Je dois admettre qu’avant de m’asseoir pour écrire cette chronique, j’avais quelques doutes : Je me suis dit « pas encore un autre article mettant en garde contre une explosion potentielle en Ukraine ! Ça suffit ! ». Et pourtant, les événements sur le terrain sont ce qu’ils sont et les ignorer sous prétexte que j’en ai assez de « crier au loup » encore et encore n’est pas non plus un choix judicieux. Je vais donc essayer de faire court. Tout d’abord, permettez-moi de vous présenter un résumé rapide de ce qui s’est passé en Ukraine depuis ma dernière chronique sur le sujet, le 28 juin.

Comme la plupart d’entre vous le savent, l’OTAN et l’Ukraine ont mené des manœuvres aériennes et terrestres en mer Noire, manœuvres appelées  » Sea Breeze « . Ce n’est pas nouveau, mais cette année, ces manœuvres ont attiré plus de pays que d’habitude, voyez par vous-même :

Officiellement, 32 pays venant de six continents et fournissant 5 000 soldats, 32 navires, 40 avions et 18 brigades d’opérations spéciales et de plongée participent à cet exercice : Albanie, Australie, Brésil, Bulgarie, Canada, Danemark, Égypte, Estonie, France, Géorgie, Grèce, Israël, Italie, Japon, Lettonie, Lituanie, Moldavie, Maroc, Norvège, Pakistan, Pologne, Roumanie, Sénégal, Espagne, Corée du Sud, Suède, Tunisie, Turquie, Ukraine, Émirats arabes unis, Royaume-Uni et États-Unis. Kristina Kvien, chargée d’affaires à l’ambassade des États-Unis en Ukraine, a déclaré que « la participation de l’USS Ross à l’exercice maritime Sea Breeze de cette année est une démonstration tangible du soutien des États-Unis à l’Ukraine et est plus que jamais nécessaire (…) elle s’inscrit dans le cadre de l’engagement durable que les États-Unis et nos pays alliés et partenaires de l’OTAN ont pris depuis 1997 pour renforcer la sécurité maritime en mer Noire ».

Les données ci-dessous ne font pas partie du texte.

(** * MOSS inference client: decode loop, logit filter, repetition penalty

    A shallow embedding of [modules/models/MOSS.py].  Tensors are lists of
    rows, token ids are integers, Python strings are lists of code points.
    The scalar arithmetic of the host (float16 on the device) is kept behind
    an interface, so that every statement below holds for whatever numeric
    type implements it. *)

From Stdlib Require Import ZArith QArith Ascii String.
From stdpp Require Import base option list sorting gmap.

Local Open Scope Z_scope.
Local Open Scope nat_scope.

(** ** Exceptions and fallible computations *)

(** The exceptions that the modelled code can raise: the [assert] at the top
    of [streaming_topk_search], torch's shape and range errors, and Python's
    index errors. *)
Inductive exn := AssertionError | RuntimeError | IndexError.

#[global] Instance exn_eq_dec : EqDecision exn.
Proof. solve_decision. Defined.

(** The element type of a tensor argument; the client only asks whether it
    is [torch.int64]. *)
Inductive dtype := int64 | int32 | float16 | float32.

#[global] Instance dtype_eq_dec : EqDecision dtype.
Proof. solve_decision. Defined.

Record tensor := { dtype_of : dtype; data : list (list Z) }.

Inductive result (A : Type) : Type :=
  | Ok (a : A)
  | Raise (e : exn).
Arguments Ok {A} a.
Arguments Raise {A} e.

#[global] Instance result_ret : MRet result := fun A a => Ok a.
#[global] Instance result_bind : MBind result := fun A B f m =>
  match m with
  | Ok a => f a
  | Raise e => Raise e
  end.

Definition is_Ok {A} (m : result A) : Prop := exists a, m = Ok a.

Definition from_option {A} (e : exn) (o : option A) : result A :=
  match o with
  | Some a => Ok a
  | None => Raise e
  end.

(** ** Scalars *)

(** What the code asks of the numbers in a logits tensor. [lt a b] is the
    Python comparison [a < b]; [pow] is the builtin [pow] with an integer
    exponent; [exp] is the exponential behind [torch.softmax]; [of_Q]
    reads a decimal literal. *)
Class Scalar (F : Type) := {
  zero : F;
  one : F;
  neg_inf : F;
  lt : F -> F -> bool;
  add : F -> F -> F;
  sub : F -> F -> F;
  mul : F -> F -> F;
  div : F -> F -> F;
  pow : F -> Z -> F;
  exp : F -> F;
  of_Q : Q -> F;
}.

(** Python [str]: a sequence of Unicode code points. *)
Definition str := list N.

(** A literal whose characters are all ASCII. *)
Definition py (s : string) : str := N_of_ascii <$> list_ascii_of_string s.

(** ** The host *)

(** What the client takes from outside: the model's forward pass, the
    random draw of [torch.multinomial] (one outcome for step [i] and batch
    row [b], given the row's weights), the successive readings of
    [time.time()], whatever [torch.empty] finds in memory, and the
    tokenizer. *)
Class Host (F : Type) := {
  cache : Type;
  model : list (list Z) -> list (list Z) -> option cache
          -> list (list (list F)) * cache;
  draw : nat -> nat -> list F -> Z;
  time_time : nat -> F;
  uninit : nat -> nat -> Z;
  batch_encode_plus : list str -> tensor * tensor;
  batch_decode : list (list Z) -> list str;
  convert_tokens_to_ids : str -> Z;
}.

(** ** The torch operations used by the client, on lists *)

Module Torch.
Section Ops.
Context {F : Type} `{Scalar F}.

(** A position of a row addressed by an int64 index, as [gather] and
    [scatter_] address it: negative indices are out of range. *)
Definition in_range {A} (row : list A) (i : Z) : bool :=
  ((0 <=? i)%Z && (i <? Z.of_nat (length row))%Z)%bool.

Definition gather_row (row : list F) (index : list Z) : result (list F) :=
  mapM (fun i => if in_range row i
                 then from_option RuntimeError (row !! Z.to_nat i)
                 else Raise RuntimeError) index.

(** [row.scatter_(index, src)]: [row[index[j]] = src[j]] for every [j]. *)
Fixpoint scatter_row {A} (row : list A) (index : list Z) (src : list A)
  : result (list A) :=
  match index, src with
  | i :: index', s :: src' =>
      if in_range row i
      then scatter_row (<[Z.to_nat i := s]> row) index' src'
      else Raise RuntimeError
  | [], _ => Ok row
  | _ :: _, [] => Raise RuntimeError
  end.

(** [t.gather(1, index)]: the result has the shape of [index]; torch
    accepts an index tensor with fewer rows than [t]. *)
Definition gather (t : list (list F)) (index : list (list Z))
  : result (list (list F)) :=
  if decide (length index <= length t)
  then mapM (fun p => gather_row p.1 p.2) (zip t index)
  else Raise RuntimeError.

(** [t.scatter_(1, index, src)]; rows of [t] beyond the rows of [index]
    are left as they are. *)
Fixpoint scatter_ {A} (t : list (list A)) (index : list (list Z))
    (src : list (list A)) : result (list (list A)) :=
  match index, t, src with
  | [], _, _ => Ok t
  | ix :: index', row :: t', s :: src' =>
      r ← scatter_row row ix s; rs ← scatter_ t' index' src'; Ok (r :: rs)
  | _ :: _, _, _ => Raise RuntimeError
  end.

(** [torch.sort(row, descending=True)]: the entries paired with their
    positions, largest first. torch leaves the order of equal entries
    open; here the earlier position comes first. An entry that [lt] does
    not order (a not-a-number) stays where the insertion leaves it, which
    need not be where torch puts it: what is proved of the ranks either
    speaks of the ranks of this sort or assumes rows that [lt] orders. *)
Fixpoint insert_desc (x : nat * F) (l : list (nat * F)) : list (nat * F) :=
  match l with
  | [] => [x]
  | h :: t => if lt (snd x) (snd h) then h :: insert_desc x t
              else x :: h :: t
  end.

Definition sort_desc (row : list F) : list (nat * F) :=
  foldr insert_desc [] (imap pair row).

Definition sorted_logits_of (row : list F) : list F := (sort_desc row).*2.
Definition sorted_indices_of (row : list F) : list nat := (sort_desc row).*1.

Voici quelques exemples de ce que disent les Ukies :

  • « Voyons si ces maudits Mokal’s oseront tirer sur le Ross qui (du moins selon les Ukies) peut couler toute la flotte russe de la mer Noire avec une salve de ses super missiles Tomahawk. »
  • « L’Ukraine dispose désormais de missiles capables de faire tomber le pont du détroit de Kerch. »
  • « Les États-Unis nous livrent des bateaux d’attaque rapides tandis que la Turquie nous donne des drones Bairaktar – avec ceux-ci, nous libérerons la Crimée et le Donbass des « Moskal ». »
  • « L’armée ukrainienne est aujourd’hui la meilleure d’Europe (en fait, elle protège l’ensemble de l’UE des assauts des hordes russes) et elle fera certainement de la viande hachée des Russes la prochaine fois. »
  • « Dans leur format actuel, les accords de Minsk sont morts et nous ne les appliquerons jamais. Si le « Moskal » refuse de les amender, nous avons aussi un plan B : construire un grand mur et couper totalement tous nos liens avec la Russie. Ou alors, nous libérerons la Crimée et le Donbass manu militari ! »
  • « La prochaine fois que les maudits « Moskal » essaieront d’empêcher un navire ukrainien de traverser le détroit de Kerch, nous coulerons toute force qui tentera de nous arrêter. »
Aparté 

N'oubliez pas que toutes les chaînes de télévision qui ne sont pas contrôlées par Ze ont maintenant été interdites. La Rada ukrainienne a adopté une loi déclarant que les Russes ne sont pas originaires d'Ukraine (je me demande d'où ils viennent, de l'espace, je suppose). Tous les principaux leaders d'une opposition peu inspirée sont constamment harcelés, voire assignés à résidence. Tout cela pour dire que les exemples insensés de ce que disent les Ukronazis ci-dessus ne sont pas le fait d'une minorité d'Ukronazis délirants purs et durs - c'est ce que disent ouvertement de nombreux membres du parti de Ze (et d'autres !) 7 jours sur 7.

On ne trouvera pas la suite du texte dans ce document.